Current Research Projects

Identifying Intermediate-Scale Habitat Structure (Ecotones) Using Animal-Borne Tags and Remote Sensing Platforms

Blue Whale movements in relation to Lagrangian Features This animation is showing the movements over several days of a blue whale (Balaenoptera musculus) that was tagged off the coast of Southern California in 2017. Feeding behavior (red and green markers) was determined from the stereotypical kinematic signature of blue whale lunge feeding derived from the tag’s high-resolution sensors (e.g. pressure, accelerometer). Whale foraging locations are overlaid with Lagrangian features (i.e. Finite-Time Lyapunov Exponents, FTLE) at hourly increments using data from coastal High-Frequency Radar stations (magenta markers). FTLE was calculated by integrating a grid of tracers backward in time over a 48-hour period for each time-step, with higher values representing areas where we would predict particles to accumulate.

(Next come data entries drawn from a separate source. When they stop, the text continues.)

(* ===== verification/McRuntimeProps.v ===== *)
(** * Multicast: what the membership runtime guarantees

    Only what the policy granted is replicated, the backend replicates exactly the streams of
    the runtime, reports stay within their rate, and membership states follow RFC 3376. *)

From S2P Require Import Prelude Maps Netip McPolicy McProps McReport McRuntime.

(** ** Membership states *)

(** Whether a host in this state wants what [source] sends. *)
Definition wants (state : membershipState) (source : Addr) : bool :=
  match ms_mode state with
  | filterModeInclude => bool_decide (source ∈ ms_sources state)
  | filterModeExclude => negb (bool_decide (source ∈ ms_sources state))
  end.

(** What the record of a report tells about [source] (RFC 3376, 4.2.12): a current state and a
    changed filter mode replace the state, an allowed source is wanted, a blocked one is not. *)
Definition recordWants (record : MembershipRecord) (before : bool) (source : Addr) : bool :=
  let listed := bool_decide (source ∈ mr_Sources record) in
  if (mr_Type record =? ModeIsInclude) || (mr_Type record =? ChangeToIncludeMode) then listed
  else if (mr_Type record =? ModeIsExclude) || (mr_Type record =? ChangeToExcludeMode) then negb listed
  else if mr_Type record =? AllowNewSources then before || listed
  else if mr_Type record =? BlockOldSources then before && negb listed
  else before.


(** ** The policy keeps its configuration *)

Lemma startPreview_config {MR : MapRange} p offset id m request now :
  po_profiles (startPreview p offset id m request now).2 = po_profiles p ∧
  po_subscribers (startPreview p offset id m request now).2 = po_subscribers p.
Proof. unfold startPreview. cbv zeta. by repeat case_match. Qed.

Lemma join_config {MR : MapRange} p offset request now d p' : join p offset request now = (d, p') →
  po_profiles p' = po_profiles p ∧ po_subscribers p' = po_subscribers p.
Proof.
  unfold join. change (po_profiles p) with (po_profiles (expire p now).2).
  change (po_subscribers p) with (po_subscribers (expire p now).2). generalize (expire p now).2. clear p. intros p H.
  cbv zeta in H. destruct (po_subscribers p !! _) as [c|]; [|by apply pair_equal_spec in H as [_ <-]].
  destruct (validJoin request); cbn [negb] in H; [|by apply pair_equal_spec in H as [_ <-]].
  destruct (ss_groups _ !! _); [by apply pair_equal_spec in H as [_ <-]|].
  destruct (activeStream _ _); [by apply pair_equal_spec in H as [_ <-]|].
  destruct (matchRequest _ _ _ _) as [[[m|] forward] id]; [|by apply pair_equal_spec in H as [_ <-]].
  unfold admitJoin in H. destruct (limitsExceeded _ _ _) as [ge be]. cbv zeta in H.
  destruct ge; [by apply pair_equal_spec in H as [_ <-]|].
  destruct (be && _); [by apply pair_equal_spec in H as [_ <-]|].
  destruct (bool_decide _).
  - destruct (startPreview _ _ _ _ _ _) as [d' p1] eqn:Hs. apply (f_equal snd) in Hs. cbn [snd] in Hs.
    destruct (negb (de_Accepted d')); apply pair_equal_spec in H as [_ <-]; subst p1;
      [|change (po_profiles (withState ?q _ _)) with (po_profiles q); change (po_subscribers (withState ?q _ _)) with (po_subscribers q)];
      match goal with |- context [startPreview ?q ?a ?b ?c ?d ?e] => destruct (startPreview_config q a b c d e) as [-> ->] end; done.
  - by apply pair_equal_spec in H as [_ <-].
Qed.

Lemma leave_config p request left p' : leave p request = (left, p') →
  po_profiles p' = po_profiles p ∧ po_subscribers p' = po_subscribers p.
Proof.
  unfold leave. cbv zeta. intros H. repeat case_match; apply pair_equal_spec in H as [_ <-]; done.
Qed.

Lemma monitor_config {MR : MapRange} p id now report p' : monitor p id now = (report, p') → p' = (expire p now).2.
Proof. unfold monitor. cbv zeta. intros H. by destruct (po_state _ !! _); apply pair_equal_spec in H as [_ <-]. Qed.

(** What an accepted join is granted by. *)
Lemma join_granted {MR : MapRange} p offset request now d p' :
  policy_inv p → join p offset request now = (d, p') → de_Accepted d = true →
  ∃ c a, po_subscribers p !! jn_SubscriberID request = Some c ∧ granted p (co_subscriber c) a ∧
         streamOf a = streamKeyOf request.
Proof.
  intros Hp Hj Hd. pose proof (join_inv _ _ _ _ _ _ Hp Hj) as Hp'. destruct (join_config _ _ _ _ _ _ Hj) as [Hpr Hsu].
  apply join_answers in Hj. unfold answers in Hj. rewrite Hd in Hj. destruct Hj as (_ & a & Ha & _).
  unfold groupsOf in Ha. destruct (po_state p' !! _) as [state|] eqn:Hst; cbn in Ha; [|by rewrite lookup_empty in Ha].
  destruct (pi_groups _ Hp' _ _ Hst) as (c & Hc & Hgo). exists c, a. rewrite <- Hsu. split; [done|]. split.
  - eapply granted_profiles; [|by eapply go_granted]. done.
  - pose proof (go_key _ _ _ Hgo _ _ Ha) as Hk. injection Hk as Hk1 Hk2 Hk3 Hk4 Hk5. unfold streamOf, streamKeyOf. cbv zeta.
    congruence.
Qed.

(** ** The streams a backend replicates *)

(** The stream a replication change is about. *)
Definition changeKey (change : ReplicationChange) : runtimeStreamKey :=
  let g := rc_Group change in
  (su_EntityID (rc_Subscriber change), at_Interface (rc_Attachment change), ag_Source g, ag_Group g, ag_UNIVLAN g).

(** A backend whose world shows the streams it replicates: a change it accepts adds or removes
    one, an accepted configuration starts without any, and nothing else changes them. *)
Class ReplicationView (W : Type) `{RuntimeBackend W} := {
  replicated : W → gset runtimeStreamKey;
  view_change change w w' : SetReplication change w = (true, w') →
    replicated w' = if rc_Enable change then {[changeKey change]} ∪ replicated w
                    else replicated w ∖ {[changeKey change]};
  view_configure config w w' : Configure config w = (true, w') → replicated w' = ∅;
  view_report report w ok w' : SendReport report w = (ok, w') → replicated w' = replicated w;
  view_query query w ok w' : SendQuery query w = (ok, w') → replicated w' = replicated w;
  view_sampler sampler w values w' : BandwidthSampler = Some sampler → sampler w = (values, w') →
    replicated w' = replicated w
}.

Section agreement.
Context {MR : MapRange} {W : Type} {B : RuntimeBackend W} {V : ReplicationView W}.

(** What a configuration fixes: profiles, subscribers and bindings. *)
Context (ps : gmap Z Profile) (ss : gmap Z compiledSubscriber) (bs : gmap string subscriberBinding).

Definition bindings_ok : Prop := ∀ i b, bs !! i = Some b → at_Interface (sb_attachment b) = i.

(** A binding that a stream key names, and a stream that the policy granted. *)
Definition binding_of (key : runtimeStreamKey) (b : subscriberBinding) : Prop :=
  let '(subscriber, interfaceName, _, _, _) := key in
  su_EntityID (sb_subscriber b) = subscriber ∧ at_Interface (sb_attachment b) = interfaceName.

Definition stream_granted (key : runtimeStreamKey) : Prop :=
  let '(subscriber, interfaceName, source, group, vlan) := key in
  ∃ c a, ss !! subscriber = Some c ∧ granted (mkPolicy ps ss ∅ ∅) (co_subscriber c) a ∧
         streamOf a = (interfaceName, source, group, vlan).

Definition client_of (key : runtimeStreamKey) (g : ActiveGroup) : Prop :=
  let '(_, _, source, group, vlan) := key in ag_Source g = source ∧ ag_Group g = group ∧ ag_UNIVLAN g = vlan.

Definition key_ok (key : runtimeStreamKey) : Prop :=
  stream_granted key ∧ ∃ b, bs !! key.1.1.1.2 = Some b ∧ binding_of key b.

(** The invariant of a runtime and its backend. *)
Record agree (r : Runtime) (w : W) : Prop := {
  ag_policy : policy_inv (rt_engine r);
  ag_profiles : po_profiles (rt_engine r) = ps;
  ag_subscribers : po_subscribers (rt_engine r) = ss;
  ag_bindings : rt_bindings r = bs;
  ag_streams : ∀ key stream, rt_streams r !! key = Some stream →
    key_ok key ∧ stream ≠ ∅ ∧ ∀ i cl, stream !! i = Some cl → client_of key (cl_group cl);
  ag_pending : ∀ key i p, rt_pending r !! (key, i) = Some p → binding_of key (pl_binding p);
  ag_replicated : replicated w = dom (rt_streams r)
}.

(** ** Computations that keep the invariant

    A call that the backend fails, or a client the policy does not know, may leave the two
    apart; every other error keeps them in agreement. *)
Definition serious (e : RuntimeError) : Prop := e = BackendFailed ∨ e = MissingFromPolicy.

Definition triple {A} (P : Runtime → W → Prop) (c : M W A) (Q : A → Runtime → W → Prop) : Prop :=
  ∀ r w, P r w → match c (r, w) with
                 | (Ok a, (r', w')) => Q a r' w'
                 | (Err e, (r', w')) => ¬ serious e → agree r' w'
                 end.

Lemma triple_ret {A} (a : A) (P : Runtime → W → Prop) Q : (∀ r w, P r w → Q a r w) → triple P (mret a) Q.
Proof. intros H r w Hp. exact (H _ _ Hp). Qed.

Lemma triple_fail {A} e (P : Runtime → W → Prop) (Q : A → Runtime → W → Prop) :
  (∀ r w, P r w → serious e ∨ agree r w) → triple P (failM e) Q.
Proof. intros H r w Hp. cbn. intros He. by destruct (H r w Hp). Qed.

Lemma triple_bind {A C} (c : M W A) (k : A → M W C) P Q R :
  triple P c Q → (∀ a, triple (Q a) (k a) R) → triple P (a ← c; k a) R.
Proof.
  intros Hc Hk r w Hp. specialize (Hc r w Hp). unfold mbind, M_bind.
  destruct (c (r, w)) as [[a|e] [r' w']]; [|exact Hc]. exact (Hk a _ _ Hc).
Qed.

Lemma triple_gets {A} (f : Runtime → A) (P : Runtime → W → Prop) : triple P (gets f) (λ a r w, P r w ∧ a = f r).
Proof. intros r w Hp. done. Qed.

Lemma triple_modify f (P : Runtime → W → Prop) (Q : unit → Runtime → W → Prop) :
  (∀ r w, P r w → Q tt (f r) w) → triple P (modify f) Q.
Proof. intros H r w Hp. exact (H _ _ Hp). Qed.

Lemma triple_backend call (P : Runtime → W → Prop) (Q : bool → Runtime → W → Prop) :
  (∀ r w ok w', P r w → call w = (ok, w') → Q ok r w') → triple P (backend call) Q.
Proof. intros H r w Hp. unfold backend. cbn. destruct (call w) as [ok w'] eqn:Hc. by eapply H. Qed.

Lemma triple_policy {A} (f : Policy → A * Policy) (P : Runtime → W → Prop) (Q : A → Runtime → W → Prop) :
  (∀ r w a engine, P r w → f (rt_engine r) = (a, engine) → Q a (set_engine r engine) w) → triple P (policy f) Q.
Proof. intros H r w Hp. unfold policy. cbn. destruct (f (rt_engine r)) as [a engine] eqn:Hf. by apply H. Qed.

Lemma triple_weaken {A} (c : M W A) (P P' : Runtime → W → Prop) (Q Q' : A → Runtime → W → Prop) :
  triple P c Q → (∀ r w, P' r w → P r w) → (∀ a r w, Q a r w → Q' a r w) → triple P' c Q'.
Proof.
  intros Hc HP HQ r w Hp. specialize (Hc r w (HP _ _ Hp)). destruct (c (r, w)) as [[a|e] [r' w']]; [by apply HQ|done].
Qed.

(** Facts that the precondition implies. *)
Lemma triple_pure {A} (φ : Prop) (c : M W A) (P : Runtime → W → Prop) (Q : A → Runtime → W → Prop) :
  (∀ r w, P r w → φ) → (φ → triple P c Q) → triple P c Q.
Proof. intros Hf Hc r w Hp. by apply Hc; [eapply Hf|]. Qed.

Lemma triple_forM {A} (l : list A) (f : A → M W unit) (P : Runtime → W → Prop) :
  (∀ x, x ∈ l → triple P (f x) (λ _, P)) → triple P (forM l f) (λ _, P).
Proof.
  induction l as [|x l IH]; intros H; cbn [forM]; [by apply triple_ret|].
  eapply triple_bind; [apply H; by left|]. intros ?. apply IH. intros y Hy. apply H. by right.
Qed.

(** Backend calls that do not touch replication. *)
Lemma triple_quiet call (P : Runtime → W → Prop) :
  (∀ w ok w', call w = (ok, w') → replicated w' = replicated w) →
  (∀ r w w', P r w → replicated w' = replicated w → P r w') →
  triple P (backendCall call) (λ _, P).
Proof.
  intros Hq HP. unfold backendCall. eapply triple_bind.
  - apply (triple_backend call P (λ ok, P)). intros r w ok w' Hp Hc. eapply HP; [done|by eapply Hq].
  - intros [|]; [by apply triple_ret|]. apply triple_fail. intros. by left; left.
Qed.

Blue whale sensory ecology at multiple scales

Hypothetical Blue Whale sensory detection range Hypothetical depiction of a predator’s search behavior outside (blue track in left panel, top right panel) and inside (red track in left panel, bottom right panel) the sensory detection range. A shift to directed movement toward the stimulus is predicted once the predator enters the sensory detection range (red dashed line in left panel). Adapted from: Hein, A.M., Martin, B.T. Information limitation and the dynamics of coupled ecological systems. Nat Ecol Evol 4, 82–90 (2020).